On peut également utiliser la langue des signes, qui est véritablement une langue, et non un code comme le LPC. A une époque, nous avions interdiction d’utiliser la Langue des Signes en rééducation, puis elle a progressivement été acceptée (dans les années 80-90) jusqu’à être officiellement reconnue en 2005.
Pour ma part j’utilisais surtout le LPC en complément de la lecture labiale.
En rééducation, les codes visuels (images, photos ou dessins) sont d’une grande utilité et aident vraiment à la communication.
Les enfants déficients auditifs sont-ils tous appareillés ?
Oui, généralement, un enfant sourd ou malentendant est appareillé.
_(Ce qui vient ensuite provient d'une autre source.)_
(* ===== verification/Tables.v ===== *)
(** * internal/store: the tables the record is materialized into

    The derived tables of schema.sql as finite maps by primary key, with their
    CHECK, UNIQUE and REFERENCES constraints; the JSON and number decoding the
    materializers share; and the statements they run more than once.  A
    statement either applies or violates a constraint; [deferred] says that
    foreign keys are checked at commit, as during a replay. *)

From stdpp Require Import gmap.
From Stdlib Require Import SpecFloat.
From S2P Require Import Prelude Utf8 GoJson CanonicalJson GoStruct Event Lines GoStrings.

(** ** Decoding *)

(** A decimal literal as [±m * 10^e]. *)
Definition float_of (neg : bool) (m e : Z) : spec_float :=
  if m =? 0 then S754_zero neg
  else if 0 <=? e then binary_normalize 53 1024 ((if neg then -1 else 1) * (m * 10 ^ e)) 0 neg
  else let '(q, e', l) := SFdiv_core_binary 53 1024 m 0 (10 ^ (- e)) 0 in binary_round_aux 53 1024 neg q e' l.

(** [1.0], with the mantissa of a normal number. *)
Definition float_one : spec_float := S754_finite false 4503599627370496 (-52).

Fixpoint take_digits (s : bytes) : bytes * bytes :=
  match s with
  | c :: t => if is_digit c then let '(d, r) := take_digits t in (c :: d, r) else ([], s)
  | [] => ([], [])
  end.

Definition digits_value (d : bytes) : Z := foldl (λ n c, 10 * n + (c - 48)) 0 d.

Definition exponent_of (s : bytes) : option Z :=
  match s with
  | [] => Some 0
  | c :: t =>
    if (c =? 101) || (c =? 69) then
      match t with
      | 45 :: d => Some (- digits_value d)
      | 43 :: d => Some (digits_value d)
      | d => Some (digits_value d)
      end
    else None
  end.
(* ===== verification/Materialize.v ===== *)
(** * internal/store/materialize.go, publicname.go, trustepochs.go and replay.go:
    the record materialized

    Each event of the record inserts its mirror row and then changes the derived
    tables by the statements of its type.  [materializeLocked] is one event inside
    a transaction, [materializeAtomic] one event in a transaction of its own,
    [ReplayAll] the whole record into cleared tables. *)

From stdpp Require Import gmap.
From Stdlib Require Import SpecFloat.
From S2P Require Import Prelude Utf8 GoJson CanonicalJson GoStruct Crypto Event Lines GoStrings Tables SelfModel.

Definition rule {A} (why : bytes) : result store_err A := Err (StRule why).

(** ** Payloads *)

Record beliefOrigin := mkOrigin { og_Kind : bytes; og_ID : bytes }.

Definition origin_conv (cur : beliefOrigin) (raw : bytes) : option beliefOrigin :=
  ms ← members_of raw; ms ← match_members false [bs "kind"; bs "id"] ms;
  kind ← field conv_string (og_Kind cur) (bs "kind") ms;
  id ← field conv_string (og_ID cur) (bs "id") ms;
  Some (mkOrigin kind id).

(** [*[]beliefOrigin]. *)
Definition origins_field (ms : list (bytes * bytes)) : option (option (list beliefOrigin)) :=
  match ptr_field (slice_conv origin_conv (mkOrigin [] [])) nil_slice (bs "origin_refs") ms with
  | Some (Some s) => Some (Some (slice_items s))
  | Some None => Some None
  | None => None
  end.

Record belief_payload := mkBeliefPayload {
  bp_ID : bytes; bp_Statement : bytes; bp_Content : bytes; bp_Ring : Z; bp_Confidence : spec_float; bp_NodeType : option bytes;
  bp_OriginRefs : option (list beliefOrigin)
}.

Definition decode_belief (payload : bytes) : option belief_payload :=
  ms ← unmarshal [bs "id"; bs "statement"; bs "content"; bs "ring"; bs "confidence"; bs "node_type"; bs "origin_refs"] payload;
  id ← field conv_string [] (bs "id") ms;
  statement ← field conv_string [] (bs "statement") ms;
  content ← field conv_string [] (bs "content") ms;
  ring ← field conv_int 0 (bs "ring") ms;
  confidence ← field conv_float64 (S754_zero false) (bs "confidence") ms;
  node ← ptr_field (fresh conv_string) [] (bs "node_type") ms;
  origins ← origins_field ms;
  Some (mkBeliefPayload id statement content ring confidence node origins).

Definition decode_working_style (payload : bytes) : option belief_payload :=
  ms ← unmarshal [bs "id"; bs "content"; bs "confidence"; bs "origin_refs"] payload;
  id ← field conv_string [] (bs "id") ms;
  content ← field conv_string [] (bs "content") ms;
  confidence ← field conv_float64 (S754_zero false) (bs "confidence") ms;
  origins ← origins_field ms;
  Some (mkBeliefPayload id [] content 3 confidence (Some (bs "working_style")) origins).

(** A payload of strings alone. *)
Definition decode_strings (names : list bytes) (payload : bytes) : option (list bytes) :=
  ms ← unmarshal names payload; mapM (λ n, field conv_string [] n ms) names.

Definition decode_promote (payload : bytes) : option (bytes * Z) :=
  ms ← unmarshal [bs "id"; bs "ring"] payload;
  id ← field conv_string [] (bs "id") ms;
  ring ← field conv_int 0 (bs "ring") ms;
  Some (id, ring).

Record edge_payload := mkEdgePayload {
  ep_ID : bytes; ep_FromID : bytes; ep_ToID : bytes; ep_EdgeType : bytes; ep_Strength : option spec_float; ep_Context : option bytes
}.

Definition decode_edge (payload : bytes) : option edge_payload :=
  ms ← unmarshal [bs "id"; bs "from_id"; bs "to_id"; bs "edge_type"; bs "strength"; bs "context"] payload;
  id ← field conv_string [] (bs "id") ms;
  from ← field conv_string [] (bs "from_id") ms;
  to ← field conv_string [] (bs "to_id") ms;
  type ← field conv_string [] (bs "edge_type") ms;
  strength ← ptr_field (fresh conv_float64) (S754_zero false) (bs "strength") ms;
  context ← ptr_field (fresh conv_string) [] (bs "context") ms;
  Some (mkEdgePayload id from to type strength context).

Record experiencePayload := mkExperiencePayload {
  xp_ID : bytes; xp_Content : bytes; xp_Category : bytes; xp_Unmetabolized : bool; xp_EarlierPrivate : bool; xp_Provenance : bytes;
  xp_SourceTurn : Z; xp_SourceURL : bytes; xp_Raw : option bool
}.

Definition decode_experience (payload : bytes) : option experiencePayload :=
  ms ← unmarshal [bs "id"; bs "content"; bs "category"; bs "unmetabolized"; bs "private"; bs "provenance"; bs "source_turn"; bs "source_url"; bs "raw"] payload;
  id ← field conv_string [] (bs "id") ms;
  content ← field conv_string [] (bs "content") ms;
  category ← field conv_string [] (bs "category") ms;
  unmetabolized ← field conv_bool false (bs "unmetabolized") ms;
  private ← field conv_bool false (bs "private") ms;
  provenance ← field conv_string [] (bs "provenance") ms;
  turn ← field conv_uint64 0 (bs "source_turn") ms;
  url ← field conv_string [] (bs "source_url") ms;
  raw ← ptr_field (fresh conv_bool) false (bs "raw") ms;
  Some (mkExperiencePayload id content category unmetabolized private provenance turn url raw).

Record ConfirmedCrossing := mkCrossing { cr_ID : bytes; cr_Ticks : Z }.
Record FacilityRunPayload := mkRun { run_Inputs : list bytes; run_Outputs : list Z; run_Confirmed : list ConfirmedCrossing }.

Definition crossing_conv (cur : ConfirmedCrossing) (raw : bytes) : option ConfirmedCrossing :=
  ms ← members_of raw; ms ← match_members false [bs "id"; bs "ticks"] ms;
  id ← field conv_string (cr_ID cur) (bs "id") ms;
  ticks ← field conv_int (cr_Ticks cur) (bs "ticks") ms;
  Some (mkCrossing id ticks).

Definition decode_run (payload : bytes) : option FacilityRunPayload :=
  ms ← unmarshal [bs "inputs"; bs "outputs"; bs "confirmed"] payload;
  inputs ← slice_field (elem_of_conv conv_string) [] (bs "inputs") ms;
  outputs ← slice_field (elem_of_conv conv_uint64) 0 (bs "outputs") ms;
  confirmed ← slice_field crossing_conv (mkCrossing [] 0) (bs "confirmed") ms;
  Some (mkRun inputs outputs confirmed).

Record relationshipPayload := mkRelationshipPayload {
  rp_ID : bytes; rp_CounterpartName : bytes; rp_CounterpartRole : bytes; rp_TrustLevel : bytes; rp_AutonomyLevel : bytes;
  rp_RelationshipType : bytes; rp_Supersedes : bytes; rp_CharterText : bytes; rp_OperatorApproval : bytes; rp_ApprovalTurn : Z; rp_ApprovalBasis : bytes
}.

Definition or_else (s dflt : bytes) : bytes := if beq s [] then dflt else s.

Definition readRelationshipPayload (raw : bytes) : option relationshipPayload :=
  ms ← unmarshal [bs "id"; bs "counterpart_name"; bs "counterpart_role"; bs "trust_level"; bs "autonomy_level"; bs "relationship_type";
    bs "supersedes"; bs "charter_text"; bs "operator_approval_excerpt"; bs "operator_approval_turn"; bs "approval_basis"] raw;
  id ← field conv_string [] (bs "id") ms;
  name ← field conv_string [] (bs "counterpart_name") ms;
  role ← field conv_string [] (bs "counterpart_role") ms;
  trust ← field conv_string [] (bs "trust_level") ms;
  autonomy ← field conv_string [] (bs "autonomy_level") ms;
  type ← field conv_string [] (bs "relationship_type") ms;
  supersedes ← field conv_string [] (bs "supersedes") ms;
  charter ← field conv_string [] (bs "charter_text") ms;
  approval ← field conv_string [] (bs "operator_approval_excerpt") ms;
  turn ← field conv_uint64 0 (bs "operator_approval_turn") ms;
  basis ← field conv_string [] (bs "approval_basis") ms;
  Some (mkRelationshipPayload id name (or_else role (bs "operator")) (or_else trust (bs "building")) (or_else autonomy (bs "supervised"))
    (or_else type (bs "founding_operator")) supersedes charter approval turn basis).

Record WitnessReceiptPayload := mkReceiptPayload {
  wr_IdentityID : bytes; wr_PreviousOrdinal : Z; wr_PreviousHash : bytes; wr_LedgerOrdinal : Z; wr_LedgerHash : bytes;
  wr_WitnessedAt : bytes; wr_WitnessKeyID : bytes; wr_WitnessSigB64 : bytes
}.

Definition receipt_conv (cur : WitnessReceiptPayload) (raw : bytes) : option WitnessReceiptPayload :=
  ms ← members_of raw;
  ms ← match_members false [bs "identity_id"; bs "previous_witnessed_ledger_ordinal"; bs "previous_witnessed_ledger_hash"; bs "ledger_ordinal";
    bs "ledger_hash"; bs "witnessed_at"; bs "witness_key_id"; bs "witness_sig_b64"] ms;
  identity ← field conv_string (wr_IdentityID cur) (bs "identity_id") ms;
  pord ← field conv_int (wr_PreviousOrdinal cur) (bs "previous_witnessed_ledger_ordinal") ms;
  phash ← field conv_string (wr_PreviousHash cur) (bs "previous_witnessed_ledger_hash") ms;
  ord ← field conv_int (wr_LedgerOrdinal cur) (bs "ledger_ordinal") ms;
  hash ← field conv_string (wr_LedgerHash cur) (bs "ledger_hash") ms;
  at_ ← field conv_string (wr_WitnessedAt cur) (bs "witnessed_at") ms;
  key ← field conv_string (wr_WitnessKeyID cur) (bs "witness_key_id") ms;
  sig ← field conv_string (wr_WitnessSigB64 cur) (bs "witness_sig_b64") ms;
  Some (mkReceiptPayload identity pord phash ord hash at_ key sig).

(** What [json.Marshal] makes of a receipt. *)
Definition marshal_receipt (r : WitnessReceiptPayload) : bytes :=
  js "{'identity_id':" ++ json_string true (wr_IdentityID r) ++
  js ",'previous_witnessed_ledger_ordinal':" ++ FormatInt (wr_PreviousOrdinal r) ++
  js ",'previous_witnessed_ledger_hash':" ++ json_string true (wr_PreviousHash r) ++
  js ",'ledger_ordinal':" ++ FormatInt (wr_LedgerOrdinal r) ++
  js ",'ledger_hash':" ++ json_string true (wr_LedgerHash r) ++
  js ",'witnessed_at':" ++ json_string true (wr_WitnessedAt r) ++
  js ",'witness_key_id':" ++ json_string true (wr_WitnessKeyID r) ++
  js ",'witness_sig_b64':" ++ json_string true (wr_WitnessSigB64 r) ++ js "}".

(** The receipt, and the text of the footnote of an earlier one. *)
Definition decode_witnessed (payload : bytes) : option (option WitnessReceiptPayload * bytes) :=
  ms ← unmarshal [bs "receipt"; bs "receipt_before_rewrap"] payload;
  receipt ← ptr_field receipt_conv (mkReceiptPayload [] 0 [] 0 [] [] [] []) (bs "receipt") ms;
  Some (receipt, raw_field (bs "receipt_before_rewrap") ms).

Definition decode_epoch (payload : bytes) : option (bytes * Z * bytes) :=
  ms ← unmarshal [bs "root"; bs "trust_epoch"; bs "payload_sha256"] payload;
  root ← field conv_string [] (bs "root") ms;
  epoch ← field conv_int 0 (bs "trust_epoch") ms;
  sha ← field conv_string [] (bs "payload_sha256") ms;
  Some (root, epoch, sha).

(** ** Statements *)

Section Statements.
Context `{Q : Sqlite}.
Variable deferred : bool.

(** The mirror row. *)
Definition mirror_insert (evt : Event) (d : DB) : result store_err DB :=
  if negb (int64_ok (Seq evt)) then Err StBind
  else if negb ((0 <=? Ring evt) && (Ring evt <=? 3)) || negb (json_valid (Payload evt)) || has_seq d (Seq evt) then Err StConstraint
  else Ok (set_ledger <[Seq evt := mkLedgerRow (Prev evt) (Timestamp evt) (EType evt) (Ring evt) (Payload evt) (Content evt)]> d).

(** [INSERT INTO beliefs ... ON CONFLICT(id) DO UPDATE]: the words, the
    confidence and the last sequence change, nothing else. *)
Definition upsert_belief (id : bytes) (b : belief_row) (d : DB) : result store_err DB :=
  if negb (check_belief b) then Err StConstraint
  else
    let b' := match t_beliefs d !! id with None => b | Some old => belief_said (b_statement b) (b_confidence b) (b_last_seq b) old end in
    let d' := set_beliefs <[id := b']> d in
    _ ← fk deferred (belief_keys d' b'); mret d'.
Sans appareil, un enfant sourd entend quand même quelques fréquences, qui le plus souvent ne sont pas les fréquences de la parole. L’appareil va donc amplifier les sons, ce qui est très précieux. Ces appareils sont vraiment pensés et fabriqués sur mesure pour chaque personne selon sa déficience.
Un immense progrès a été fait avec les implants cochléaires (qui ne sont pas toujours possibles car il existe certaines conditions).
Les appareils sont de plus en plus performants et miniaturisés.
A quelles difficultés peut-on être confronté lorsque l’on travaille avec les déficients auditifs ?
A la lenteur des progrès surtout au début des prises en charge par rapport aux souhaits des parents. Un sourd appareillé ne sera jamais un entendant. Il faut savoir expliquer aux parents, répéter , prendre le temps, recommencer, redire, reprendre, etc …des paliers sont à franchir, et l’évolution d’un enfant n’est jamais comparable avec celle d’un autre. Chacun est unique dans ses déficits et dans ses compétences, chacun évolue à son rythme. Certains n’arriveront jamais à bien parler mais ont d’autres atouts. Les objectifs à avoir dans ce travail ne sont pas seulement scolaires mais surtout d’amener ces enfants déficients auditifs à avoir une place dans la société avec un travail mais surtout avec une adaptabilité et un esprit d’ouverture (qui leur fait défaut) plus que nécessaire malgré leur handicap.
Les échecs viennent souvent des comparaisons qu’on fait (et qu’il ne faut pas faire !), de la rigidité des déficients auditifs qu’il faut combattre, de leur manque d’appétit scolaire (mais compréhensible face aux difficultés qu’ils rencontrent), de leur non combativité pour certains, de leur comportement difficile en général si on veut à tout prix les considérer comme des entendants et faire comme pour ces derniers. Il faut savoir utiliser tous les moyens de communication (Langue des Signes et ou LPC, oral, écrit, mime, dessin, BD, cinéma etc…)
Certains échecs viennent aussi d’une orientation professionnelle trop tardive, cela venant aussi d’un accompagnement familial parfois mal conduit.
Par quels spécialistes les patients étaient-ils suivis ?
Du côté médical : médecin généraliste, médecin ORL, audioprothésiste, ergothérapeute, kinésithérapeute, psycho- motricienne, psychologue, pédo-psychiatre, orthophoniste.
Du côté enseignant : professeurs spécialisés pour déficients auditifs (qui ont une formation spécifique pour enseigner à de jeunes sourds).
Du côté éducatif : éducateurs (ou éducateurs spécialisés) si les enfants sont internes.